◆ TASK ITEM
The lines from the start of the data up to and including the one with "eapply traced_mono; [by" should be returned exactly, and nothing else.

◆ ENTRIES PROVIDED
(** A task of the node: its effects, one by one. *)
Lemma traced_effects {A} (q : NodeEffect -> Prop) h (t : ntask A) :
  emits q t ->
  traced (fun _ : NodeEnv => True) (fun _ => True) h t (fun h' _ => exists out, h' = h ++ out /\ Forall q out).
Proof.
  revert h. induction t as [A a|A X f k IH|A t IHt k IHk]; intros h Ht; cbn in *; [|intros e s x s' out _ Hf | done].
  - exists []. by rewrite app_nil_r.
  - destruct (Ht e s x s' out Hf) as [Hout Hk]. split; [done|].
    eapply traced_mono; [by apply IH|]. intros h' a (out' & -> & Hout'). exists (out ++ out').
    rewrite app_assoc. split; [done|]. by apply Forall_app.
Qed.

Lemma ends_lift {A} (q : NodeEffect -> Prop) context (t : ntask A) (Q : list NodeEffect -> A -> Context -> Prop) :
  emits q t -> (forall out a, Forall q out -> Q out a context) -> ends context (lift t) Q.
Proof.
  intros Ht HQ h. eapply traced_tbind; [by apply traced_effects|]. intros h' a (out & -> & Hout).
  exists out. split; [done|]. by apply HQ.
Qed.

Lemma ends_recv {A} context job (k : Received V3Inbound -> ctask A) Q :
  (forall event, ends context (k (Received_Value event)) (fun out => Q (Did_Receive job event :: out))) ->
  ends context (k Received_Closed) Q -> ends context (k Received_Timeout) Q ->
  ends context (cbind (lift (recv job)) k) Q.
Proof.
  intros Hv Hc Ht. eapply (ends_bind _ _ _ (fun out r c => c = context /\
    match r with Received_Value event => out = [Did_Receive job event] | _ => out = [] end)).
  - intros h e s x s' out _. cbn.
    destruct (ne_event e) as [[event|]|]; [| |destruct (ne_elapsed e); [|done]]; intros [= <- <- <-];
      (split; [done|]); eexists; by split.
  - intros out [event| |] c [-> ->]; [apply Hv | exact Hc | exact Ht].
Qed.

(** The next event of a loop with a deadline. *)
Lemma ends_next_event {A} context (k : option V3Inbound -> ctask A) Q :
  (forall event, ends context (k (Some event)) (fun out => Q (Did_Receive (job_of context) event :: out))) ->
  ends context (k None) Q -> ends context (cbind next_event k) Q.
Proof.
  intros Hs Hn. eapply (ends_bind _ _ _ (fun out r c => c = context /\
    match r with Some event => out = [Did_Receive (job_of context) event] | None => out = [] end)).
  - unfold next_event. eapply ends_bind; [apply (ends_lift (fun _ => False) _ _
      (fun out _ c => out = [] /\ c = context)); [apply emits_reading|]|].
    + by intros [|x out] a Hout; [|inversion Hout].
    + intros out over c [-> ->]. destruct (over : bool); [by apply ends_ret|]. apply ends_get.
      apply ends_recv; [intros event|..]; by apply ends_ret.
  - intros out [event|] c [-> ->]; [apply Hs | exact Hn].
Qed.

(** The same task, the context unchanged. *)
Lemma ends_for {A} (q : NodeEffect -> Prop) context (body : A -> ctask unit) xs :
  (forall x, ends context (body x) (fun out _ c => Forall q out /\ c = context)) ->
  ends context (cfor body xs) (fun out _ c => Forall q out /\ c = context).
Proof.
  intros Hb. induction xs as [|x xs IH]; cbn; [by apply ends_ret|].
  eapply ends_bind; [apply Hb|]. intros out _ c [Hout ->]. eapply ends_mono; [apply IH|].
  intros out' _ c [Hout' ->]. split; [by apply Forall_app | done].
Qed.

(** What is said of how a task ends is true of its runs. *)
Lemma ends_run {A} context (m : ctask A) Q envs s context' a s' out :
  ends context m Q -> run_task (m context) envs s = (Done (context', a), s', out) -> Q out a context'.
Proof.
  intros Hm Hr. destruct (traced_run (fun _ : NodeEnv => True) (fun _ => True) [] (m context)
    (fun h' p => exists out, h' = [] ++ out /\ Q out p.2 p.1) envs s (Done (context', a)) s' out) as [_ Hq];
    [apply Hm | done | by apply Forall_true | exact Hr |].
  destruct (Hq _ eq_refl) as (out' & Hout & HQ). cbn in *. by rewrite <- Hout in HQ.
Qed.
Lemma ends_replicate generation shard_id artifact members replicas context before :
  replicas_ok context artifact before replicas ->
  ends context (replicate identity fuel generation shard_id artifact members replicas)
    (replicated_ok context artifact before).
Proof.
  revert replicas context before. induction members as [|member members IH]; intros replicas context before Hr;
    cbn [replicate]; [apply ends_ret; split; [done|]; intros replicas' [= <-]; by apply replicas_app|].
  eapply (ends_try _ _ _ (replicated_ok context artifact before)); [| done |].
  - unfold replicate_to. apply ends_get.
    assert (Hdone : forall c out, same_window context c -> replicated_ok context artifact before out (Ok replicas) c)
      by (intros c out Hc; split; [done|]; intros replicas' [= <-]; by apply replicas_app).
    destruct (_ || _); [by apply ends_ret, Hdone|].
    eapply ends_bind; [apply (ends_lift (fun _ => True) _ _ (fun _ _ c => c = context)); [apply emits_offer_any | done]|].
    intros out1 sent c ->. destruct (sent : bool); [|by apply ends_put, ends_ret, Hdone].
    eapply ends_try; [by eapply ends_await_replica, replicas_app| |].
    { intros out e c [Hc _]. by split. }
    intros out2 replicas' c [Hc Hr2]. eapply (ends_bind _ _ _ (fun _ _ c' => same_window context c')).
    { by destruct (contains _ _); apply ends_ret || apply ends_put, ends_ret. }
    intros out3 [] c' Hc'. apply ends_ret. split; [done|]. intros replicas'' [= <-].
    rewrite app_nil_r. rewrite (app_assoc out1), (app_assoc before), (app_assoc before).
    apply replicas_app. by apply Hr2.
  - intros out1 replicas' c [Hc Hr1]. eapply ends_mono; [apply (IH replicas' c (before ++ out1))|].
    + by apply (replicas_same context), Hr1.
    + intros out r c' [Hc' Hr']. split; [by eapply same_window_trans|]. intros replicas'' ->.
      rewrite app_assoc. by apply (replicas_same _ c), Hr'.
Qed.

(** What an aggregate stands for: the aggregator's own update and those of others. *)
Definition stands_for (context : Context) (group : TrainingGroup) (window : TrainingWindow)
    (trace : list NodeEffect) (own : TrainingUpdate) (rest : list TrainingUpdate)
    (aggregate : TrainingAggregate) : Prop :=
  compute_update context window node_id = Some own /\
  Forall (fun update =>
    update_fits context window (list_to_set (live_members context group)) update /\
    arrival (job_of context) update ∈ trace) rest /\
  NoDup (map TrainingUpdate_worker (own :: rest)) /\
  aggregate.(TrainingAggregate_contributors) = map TrainingUpdate_worker (own :: rest) /\
  median (map TrainingUpdate_value (own :: rest)) = Some aggregate.(TrainingAggregate_value) /\
  median (map TrainingUpdate_optimizer (own :: rest)) = Some aggregate.(TrainingAggregate_optimizer) /\
  aggregate.(TrainingAggregate_generation) = sat_add u64_max window.(TrainingWindow_base_generation) 1 /\
  (Z.abs aggregate.(TrainingAggregate_value) <= V3_MAX_DELTA)%Z /\
  replicas_ok context aggregate.(TrainingAggregate_state_artifact) trace aggregate.(TrainingAggregate_replicas).

Lemma ends_store_shard context group window state before :
  ends context (store_shard_state identity store fuel group window state) (fun out r c =>
    same_window context c /\
    forall stored, r = Ok stored -> replicas_ok context stored.1 (before ++ out) stored.2).
Proof.
  unfold store_shard_state, persist_shard_state.
  eapply (ends_try _ _ _ (fun _ _ c => c = context)); [by apply ends_ret | by intros ? ? ? ->|].
  intros out1 bytes c ->.
  eapply (ends_try _ _ _ (fun _ _ c => c = context)); [| by intros ? ? ? ->|].
  { apply (ends_lift (fun _ => True)); [apply emits_storage | done]. }
  intros out2 artifact c ->.
  eapply (ends_try _ _ _ (fun _ _ c => c = context)); [| by intros ? ? ? ->|].
  { apply (ends_lift (fun _ => True)); [apply emits_storage | done]. }
  intros out3 [] c ->. apply ends_get.
  eapply ends_bind; [apply (ends_for (fun _ => True))|].
  { intros member. destruct (_ && _); [|by apply ends_ret]. apply (ends_lift (fun _ => True)); [|done].
    unfold send_training. emits_walk; done. }
  intros out4 [] c [_ ->].
  eapply (ends_try _ _ _ (replicated_ok context artifact (before ++ out1 ++ out2 ++ out3 ++ out4))).
  { apply ends_replicate. apply Forall_singleton. by left. }
  { intros out e c [Hc _]. by split. }
  intros out5 replicas c [Hc Hr]. apply ends_get. cbn zeta. destruct (_ <? _); [by apply ends_ret|].
  apply ends_ret. split; [done|]. intros stored [= <-]. cbn [fst snd].
  specialize (Hr _ eq_refl). rewrite <- !app_assoc in Hr. by rewrite app_nil_r.
Qed.

Lemma ends_collect context group window :
  ends context (collect_group_updates security_to_allocvec identity store fuel group window)
    (fun out r _ => forall aggregate, r = Ok aggregate -> exists own rest,
       stands_for context group window out own rest aggregate).
Proof.
  unfold collect_group_updates. apply ends_get, ends_or_panic. intros own Hown. cbn zeta.
  eapply ends_try; [apply (ends_gather _ _ _ own [] context []); [apply NoDup_singleton | constructor] | |].
  { intros out e c _ aggregate. done. }
  intros out1 updates c1 [Hc1 Hg]. destruct (Hg _ eq_refl) as (rest & -> & Hnd & Hrest). cbn [app] in Hrest.
  cbn [is_empty]. eapply ends_bind; [apply (ends_lift (fun _ => True) _ _ (fun _ _ c => c = c1)); [apply emits_updating | done]|].
  intros out2 [] c ->. apply ends_or_panic. intros value Hvalue. apply ends_or_panic. intros optimizer Hopt.
  destruct (_ <? _)%Z eqn:Hbound; [by apply ends_ret|]. apply Z.ltb_ge, saturating_abs_bound in Hbound.
  apply ends_get. cbn zeta.
  eapply ends_try; [apply (ends_store_shard _ _ _ _ (out1 ++ out2)) | by intros ? ? ? _ ? |].
  intros out3 [artifact replicas] c3 [Hc3 Hrep]. specialize (Hrep _ eq_refl). cbn [fst snd] in Hrep.
  apply ends_put, ends_get, ends_or_panic. intros total Htotal.
  eapply ends_bind; [apply (ends_lift (fun _ => True) _ _ (fun _ _ _ => True)); [unfold send_training; emits_walk; done | done]|].
  intros out4 sent c4 _.
  assert (Hstands : forall out5, stands_for context group window (out1 ++ out2 ++ out3 ++ out4 ++ out5) own rest
    (make_aggregate identity c3 group window (new_shard_state identity c1 window value optimizer)
       (Z.quot total (Z.of_N (len (own :: rest)))) (own :: rest) artifact replicas)).
  { intros out5. split_and!; try done.
    - eapply Forall_impl; [exact Hrest|]. intros u [Hu Ha]. split; [done|]. apply elem_of_app. by left.
    - apply (replicas_same context c1) in Hrep; [|done]. cbn [TrainingAggregate_state_artifact
        TrainingAggregate_replicas make_aggregate].
      rewrite !app_assoc. do 2 apply replicas_app. by rewrite <- app_assoc in Hrep; rewrite <- app_assoc. }
  eapply (ends_try _ _ _ (fun _ _ _ => True)).
  { destruct sent as [|error]; [by apply ends_ret|]. by destruct (negb _); apply ends_ret. }
  { intros ? ? ? _ ? [=]. }
  intros out5 [] c5 _. eapply ends_bind; [apply (ends_lift (fun _ => True) _ _ (fun _ _ _ => True)); [apply emits_updating | done]|].
  intros out6 [] c6 _. apply ends_ret. intros aggregate [= <-]. exists own, rest.
  replace (out1 ++ _) with (out1 ++ out2 ++ out3 ++ out4 ++ (out5 ++ out6 ++ [])) by (by rewrite ?app_assoc).
  apply Hstands.
Qed.
End Job.

Section Claims.
Context `{Profile} `{Blake3} `{ContributionPostcard} `{NodeText} `{Hex}.
Context `{Json (JobId * N * N * Z * Z)} `{Json TrainingCheckpointManifest} `{Json TrainingStart}.
Context `{Json TrainingState} `{Json TrainingShardState} `{Json (list N)}.

(** (C13) An aggregate stands for updates of the group: the aggregator's own and one of each other
    contributor, an unfailed member, which arrived from it for this job, term, branch, window, shard
    and generation.  Its value and optimizer state are the medians of theirs, its generation is the
    next one, its value is within the bound, and every other provider it names has acknowledged the
    stored state.  When more than half of the contributed values lie in a range, so does the
    aggregate's. *)
Theorem aggregates_stand_for_updates security_to_allocvec identity store fuel context group window envs s
    context' aggregate s' out :
  run_task (collect_group_updates security_to_allocvec identity store fuel group window context) envs s
    = (Done (context', Ok aggregate), s', out) ->
  exists own rest, stands_for identity context group window out own rest aggregate /\
    forall lo hi, let values := map TrainingUpdate_value (own :: rest) in
      (length values < 2 * honest lo hi values)%nat ->
      (lo <= aggregate.(TrainingAggregate_value) <= hi)%Z.
Proof.
  intros Hr. destruct (ends_run _ _ _ _ _ _ _ _ _
    (ends_collect security_to_allocvec identity store fuel context group window) Hr aggregate eq_refl)
    as (own & rest & Hs).
  exists own, rest. split; [done|]. intros lo hi values. apply median_within. apply Hs.
Qed.
End Claims.
(** (C10) A training job ends when nothing outside holds it up: whatever the other nodes send and
    whichever operations fail during the first sections of a job's task, the task comes to its end
    once its timers run out, as long as the process lives and the queues of its connections have room
    (a send to a peer waits for room without a time limit of its own).  So no wait of a worker, an
    aggregator, a candidate or a coordinator for the messages of others goes on for ever.  The build
    does not check overflow, and the fuel is larger than the number of those sections and of the job's
    windows. *)
Theorem training_jobs_end security_to_allocvec config identity store fuel context envs s t' s' out later :
  overflow_checks = false ->
  context.(Context_start).(TrainingStart_max_windows) <= u64_max ->
  (N.to_nat context.(Context_start).(TrainingStart_max_windows) < fuel)%nat -> (length envs < fuel)%nat ->
  run_task (run_context security_to_allocvec config identity store fuel context) envs s = (t', s', out) ->
  (forall i, calm (later i)) ->
  exists i s'' out', run_task t' (map later (seq 0 i)) s' = (Done tt, s'', out').
Proof.
  intros Hoff Htyped Hlimit Hn Hr Hlater.
  assert (Hl : lives calm (length envs) (run_context security_to_allocvec config identity store fuel context)
    (fun _ _ => True)).
  { eapply run_context_lives; [exact Hoff | exact Hlimit | exact Htyped | exact Hn |]. unfold limited. lia. }
  destruct (lives_run calm _ _ _ _ _ _ _ _ Hl (Nat.le_refl _) Hr) as [j Hj].
  destruct (lives_ends calm _ _ _ later s' Hj Hlater) as (i & [] & s'' & out' & Hrun & _). eauto.
Qed.
End Claims.
(* ===== verification/V3Aside.v ===== *)
(** * Distributed training: what a training job leaves alone

    The tasks of distributed training share the state of the node with everything else.  Here: they
    never touch the job history, the jobs that wait for a peer and their reply slots, execute nothing
    and send no job update, and keep every artifact under its own hash. *)

From Stdlib Require Import String ZArith NArith Lia.
From stdpp Require Import base tactics sets strings numbers list gmap.
From S2P Require Import Prelude OrdMap Types Validation FileSystem Storage StorageFacts Aggregation Compute Float32 Planner Runtime Trust Security Facade Network NodeConfig Tasks TaskLogic NodeState NodeJobs NodeArtifacts NodeFacts NodePool V3Model V3Tasks V3Coordinator.
Local Open Scope N_scope.
Local Open Scope rust_scope.
Local Open Scope ctask_scope.

(** Nothing about a job of the history. *)
Definition plain (e : NodeEffect) : Prop :=
  match e with
  | Did_Reserve _ | Did_Evict _ | Did_Execute _ _ | Did_Send _ (Message_JobUpdate _) => False
  | _ => True
  end.

Section Aside.
Context `{Blake3}.

(** What a section of a training task does to the rest of the node. *)
Definition aside (s : NodeState) (out : list NodeEffect) (s' : NodeState) : Prop :=
  s'.(NodeState_jobs) = s.(NodeState_jobs) /\ s'.(NodeState_pending) = s.(NodeState_pending) /\
  s'.(NodeState_job_replies) = s.(NodeState_job_replies) /\
  (addressed s.(NodeState_world).(files) -> addressed s'.(NodeState_world).(files)) /\ Forall plain out.

Notation aloof t := (obeys (fun _ => True) aside t (fun _ => True)).

Lemma aside_refl s : aside s [] s.
Proof. by split_and!. Qed.

Lemma aloof_atomic {A} (f : NodeEnv -> NodeState -> A * NodeState * list NodeEffect) :
  (forall e s, aside s (f e s).2 (f e s).1.2) -> aloof (atomic f).
Proof. intros Hf. apply obeys_atomic. intros e s _. specialize (Hf e s). by destruct (f e s) as [[a s'] out]. Qed.

Lemma aloof_reading {A} (f : NodeEnv -> NodeState -> A) : aloof (reading f).
Proof. apply aloof_atomic. intros e s. apply aside_refl. Qed.

Lemma aloof_updating (f : NodeEnv -> NodeState -> NodeState) :
  (forall e s, aside s [] (f e s)) -> aloof (updating f).
Proof. intros Hf. apply aloof_atomic. auto. Qed.

Lemma aloof_storage {A} (p : Prog (result A StorageError)) : keeps_addressed p -> aloof (storage p).
Proof.
  intros Hp. apply obeys_step. intros e s a s' out _. unfold run_store.
  destruct (run _ p _) as [w [r|]] eqn:Hr; [|done]. intros [= <- <- <-]. split_and!; [done| |done].
  split_and!; try done. intros Hw. by eapply run_addressed.
Qed.

Lemma aloof_query {A} (p : Prog A) : keeps_addressed p -> aloof (store_query p).
Proof.
  intros Hp. apply obeys_step. intros e s a s' out _.
  destruct (run _ p _) as [w [r|]] eqn:Hr; [|done]. intros [= <- <- <-]. split_and!; [done| |done].
  split_and!; try done. intros Hw. by eapply run_addressed.
Qed.

Lemma aloof_send peer message : plain (Did_Send peer message) -> aloof (send_to peer message).
Proof.
  intros Hp. apply obeys_step. intros e s a s' out _. destruct (ne_full e); [done|].
  destruct (ne_send e); intros [= <- <- <-]; (split_and!; [done | split_and!; try done; by constructor | done]).
Qed.

Lemma aloof_try {A B} (t : node A) (k : A -> node B) : aloof t -> (forall a, aloof (k a)) -> aloof (try_task t k).
Proof. intros Ht Hk. apply obeys_then; [done|]. by intros [a|e]; [apply Hk|]. Qed.

Lemma aloof_ignore {A} (t : ntask A) : aloof t -> aloof (ignore t).
Proof. apply obeys_ignore. Qed.

Lemma aloof_timeout {A} timer (t : ntask A) : aloof t -> aloof (timeout timer t).
Proof. intros Ht. eapply obeys_any, obeys_timeout; [apply aside_refl | exact Ht]. Qed.

Lemma aloof_sleep : aloof V3Tasks.sleep.
Proof.
  apply obeys_step. intros e s a s' out _. destruct (ne_elapsed e); [|done]. intros [= <- <- <-].
  split_and!; [done | apply aside_refl | done].
Qed.

Lemma aloof_recv job : aloof (recv job).
Proof.
  apply obeys_step. intros e s a s' out _. destruct (ne_event e) as [[]|]; [..|destruct (ne_elapsed e); [|done]];
    intros [= <- <- <-]; (split_and!; [done | split_and!; try done; by repeat constructor | done]).
Qed.

Lemma aloof_receive_artifact sender : aloof (receive_artifact sender).
Proof.
  apply obeys_step. intros e s a s' out _. destruct (receive_slot _ _); [|done]. intros [= <- <- <-].
  split_and!; [done | apply aside_refl | done].
Qed.

Lemma aloof_forever {A} : aloof (forever : ntask A).
Proof. by intros e s []. Qed.

(** ** Tasks of a job *)

Definition apart {A} (m : ctask A) : Prop := forall context, aloof (m context).

Lemma apart_bind {A B} (m : ctask A) (k : A -> ctask B) :
  apart m -> (forall a, apart (k a)) -> apart (cbind m k).
Proof. intros Hm Hk c. apply obeys_then; [apply Hm|]. intros [c' a]. apply Hk. Qed.

Lemma apart_try {A B} (m : ctask (result A NodeError)) (k : A -> ctask (result B NodeError)) :
  apart m -> (forall a, apart (k a)) -> apart (ctry m k).
Proof. intros Hm Hk. apply apart_bind; [done|]. by intros [a|e]; [apply Hk|]. Qed.

Lemma apart_lift {A} (t : ntask A) : aloof t -> apart (lift t).
Proof. intros Ht c. by apply obeys_then. Qed.

Lemma apart_panic {A} : apart (@panic A).
Proof. intros c. apply aloof_forever. Qed.

Lemma apart_or_panic {A} (o : option A) : apart (or_panic o).
Proof. destruct o; [done | apply apart_panic]. Qed.

Lemma apart_for {A} (body : A -> ctask unit) xs : (forall x, apart (body x)) -> apart (cfor body xs).
Proof. intros Hb. induction xs; cbn [cfor]; [done|]. by apply apart_bind. Qed.
End Aside.

Notation aloof t := (obeys (fun _ => True) aside t (fun _ => True)).

Create HintDb aside discriminated.
#[export] Hint Resolve aloof_reading aloof_sleep aloof_recv aloof_receive_artifact aloof_forever : aside.

(** Follows a task of the node down to its sections. *)
Ltac aloof_walk :=
  repeat match goal with
    | |- forall _, _ => intros ?
    | |- obeys _ _ (match ?x with _ => _ end) _ => destruct x
    | |- obeys _ _ (Done _) _ => done
    | |- obeys _ _ (reading _) _ => apply aloof_reading
    | |- obeys _ _ (updating _) _ => apply aloof_updating; intros ? ?; by repeat dmatch
    | |- obeys _ _ (atomic _) _ => apply aloof_atomic; intros ? ?; (split_and!; by repeat first [dmatch | constructor])
    | |- obeys _ _ (tbind _ _) _ => apply obeys_then
    | |- obeys _ _ (try_task _ _) _ => apply aloof_try
    | |- obeys _ _ (ignore _) _ => apply aloof_ignore
    | |- obeys _ _ (timeout _ _) _ => apply aloof_timeout
    | |- obeys _ _ (timed_ok _) _ => unfold timed_ok
    | |- obeys _ _ (spawn _) _ => apply obeys_spawn
    | |- obeys _ _ (send_to _ _) _ => by apply aloof_send
    | |- obeys _ _ (storage (write_json _ _ _)) _ => apply aloof_storage, spares_keep, write_json_spares
    | |- _ => solve [auto with aside]
    end.

Ltac apart_step :=
  match goal with
  | |- forall _, _ => intros ?
  | |- apart (cbind _ _) => apply apart_bind
  | |- apart (ctry _ _) => apply apart_try
  | |- apart (match ?x with _ => _ end) => destruct x
  | |- apart (cret _) => done
  | |- apart cget => done
  | |- apart (cput _) => done
  | |- apart panic => apply apart_panic
  | |- apart (or_panic _) => apply apart_or_panic
  | |- apart (cfor _ _) => apply apart_for
  | |- apart next_event => unfold next_event
  | |- apart (lift _) => apply apart_lift; unfold try_send, send_ack, send_training, V3Tasks.elapsed, tick,
      is_connected, now_secs, random_request_id, persist_state, persist_checkpoint, persist_shard_state, persist_start,
      send_direct, reconnect_peer; solve [aloof_walk]
  | |- apart _ => solve [auto with aside]
  end.

Ltac apart_walk := repeat apart_step.

Section Job.
Context `{Profile} `{Blake3} `{ContributionPostcard} `{NodeText} `{Hex}.
Context `{Json (JobId * N * N * Z * Z)} `{Json TrainingCheckpointManifest} `{Json TrainingStart}.
Context `{Json TrainingState} `{Json TrainingShardState} `{Json (list N)}.
Context (security_to_allocvec : LocalSecurityState -> result (list N) str).
Context (config : NodeConfig) (identity : Identity) (store : LocalStore) (fuel : nat).

(** ** Tasks of the node *)
Lemma aloof_has artifact : aloof (store_query (has_artifact artifact)).
Proof. apply aloof_query, has_artifact_keeps. Qed.

Lemma aloof_verify artifact : aloof (storage (verify_artifact store artifact)).
Proof. apply aloof_storage, tidies_keep, verify_artifact_tidies. Qed.

Lemma aloof_read_range artifact offset size : aloof (store_query (read_artifact_range store artifact offset size)).
Proof. apply aloof_query, read_range_keeps. Qed.

Lemma aloof_size artifact : aloof (storage (artifact_size store artifact)).
Proof. apply aloof_storage, artifact_size_keeps. Qed.

Lemma aloof_partial_size artifact : aloof (storage (partial_artifact_size store artifact)).
Proof. apply aloof_storage, partial_size_keeps. Qed.

#[local] Hint Resolve aloof_has aloof_verify aloof_read_range aloof_size aloof_partial_size : aside.

Lemma aloof_fetch_attempt first peer artifact : aloof (fetch_attempt store first peer artifact).
Proof. unfold fetch_attempt, random_request_id, drop_transfer, send_direct, await_transfer, reconnect_peer. aloof_walk. Qed.

#[local] Hint Resolve aloof_fetch_attempt : aside.

Lemma aloof_fetch peer artifact : aloof (fetch_artifact store peer artifact).
Proof. unfold fetch_artifact. aloof_walk. Qed.

Lemma aloof_admit update expected : aloof (admit_update security_to_allocvec store update expected).
Proof.
  unfold admit_update, persist_security_state. aloof_walk.
Qed.

Lemma aloof_offer attempts first member offer : aloof (send_offer attempts first member offer).
Proof.
  revert first. induction attempts as [|attempts IH]; intros first; cbn [send_offer];
    unfold send_training, reconnect_peer; aloof_walk.
Qed.

Lemma aloof_request first election peer : aloof (request_vote first election peer).
Proof. unfold request_vote, is_connected, send_training, reconnect_peer. aloof_walk. Qed.

#[local] Hint Resolve aloof_fetch aloof_admit aloof_offer aloof_request : aside.

(** ** Tasks of a job *)
Lemma apart_record : apart (record_context store).
Proof. unfold record_context. apart_walk. Qed.

Lemma apart_broadcast message : apart (broadcast identity message).
Proof. unfold broadcast. apart_walk. Qed.

Lemma apart_restore peer : apart (restore_training_peer peer).
Proof. unfold restore_training_peer. apart_walk. Qed.

Lemma apart_election peer election : apart (handle_election identity peer election).
Proof. unfold handle_election. apart_walk. Qed.

#[local] Hint Resolve apart_record apart_broadcast apart_restore apart_election : aside.

Lemma apart_state peer state : apart (handle_state identity store peer state).
Proof. unfold handle_state. apart_walk. Qed.

Lemma apart_offer peer offer : apart (handle_checkpoint_offer identity store peer offer).
Proof. unfold handle_checkpoint_offer. apart_walk. Qed.

Lemma apart_commit peer commit : apart (handle_checkpoint_commit identity store peer commit).
Proof. unfold handle_checkpoint_commit. apart_walk. Qed.

Lemma apart_update window aggregator : apart (compute_and_send_update identity window aggregator).
Proof. unfold compute_and_send_update. apart_walk. Qed.

Lemma apart_election_in_window message peer election : apart (election_in_window identity message peer election).
Proof. unfold election_in_window. apart_walk. Qed.

#[local] Hint Resolve apart_state apart_offer apart_commit apart_update apart_election_in_window : aside.

Lemma apart_gather n window expected updates :
  apart (gather_updates security_to_allocvec identity store n window expected updates).
Proof. revert updates. induction n; intros updates; cbn [gather_updates]; apart_walk. Qed.

Lemma apart_await_replica n member artifact replicas : apart (await_replica identity n member artifact replicas).
Proof. induction n; cbn [await_replica]; apart_walk. Qed.

#[local] Hint Resolve apart_gather apart_await_replica : aside.

Lemma apart_replicate_to generation shard_id artifact member replicas :
  apart (replicate_to identity fuel generation shard_id artifact member replicas).
Proof. unfold replicate_to. apart_walk. Qed.

#[local] Hint Resolve apart_replicate_to : aside.

Lemma apart_replicate generation shard_id artifact members replicas :
  apart (replicate identity fuel generation shard_id artifact members replicas).
Proof. revert replicas. induction members; intros replicas; cbn [replicate]; apart_walk. Qed.

Lemma aloof_put_artifact bytes : aloof (storage (put_artifact store bytes)).
Proof.
  apply aloof_storage. intros w Hw. apply always_try.
  eapply always_mono; [|by apply put_artifact_with_id_addressed]. by intros [].
Qed.

#[local] Hint Resolve apart_replicate aloof_put_artifact : aside.

Lemma apart_store_shard group window state : apart (store_shard_state identity store fuel group window state).
Proof. unfold store_shard_state. apart_walk. Qed.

◆ RESPONSE FOR THIS EXERCISE
(** A task of the node: its effects, one by one. *)
Lemma traced_effects {A} (q : NodeEffect -> Prop) h (t : ntask A) :
  emits q t ->
  traced (fun _ : NodeEnv => True) (fun _ => True) h t (fun h' _ => exists out, h' = h ++ out /\ Forall q out).
Proof.
  revert h. induction t as [A a|A X f k IH|A t IHt k IHk]; intros h Ht; cbn in *; [|intros e s x s' out _ Hf | done].
  - exists []. by rewrite app_nil_r.
  - destruct (Ht e s x s' out Hf) as [Hout Hk]. split; [done|].
    eapply traced_mono; [by apply IH|]. intros h' a (out' & -> & Hout'). exists (out ++ out').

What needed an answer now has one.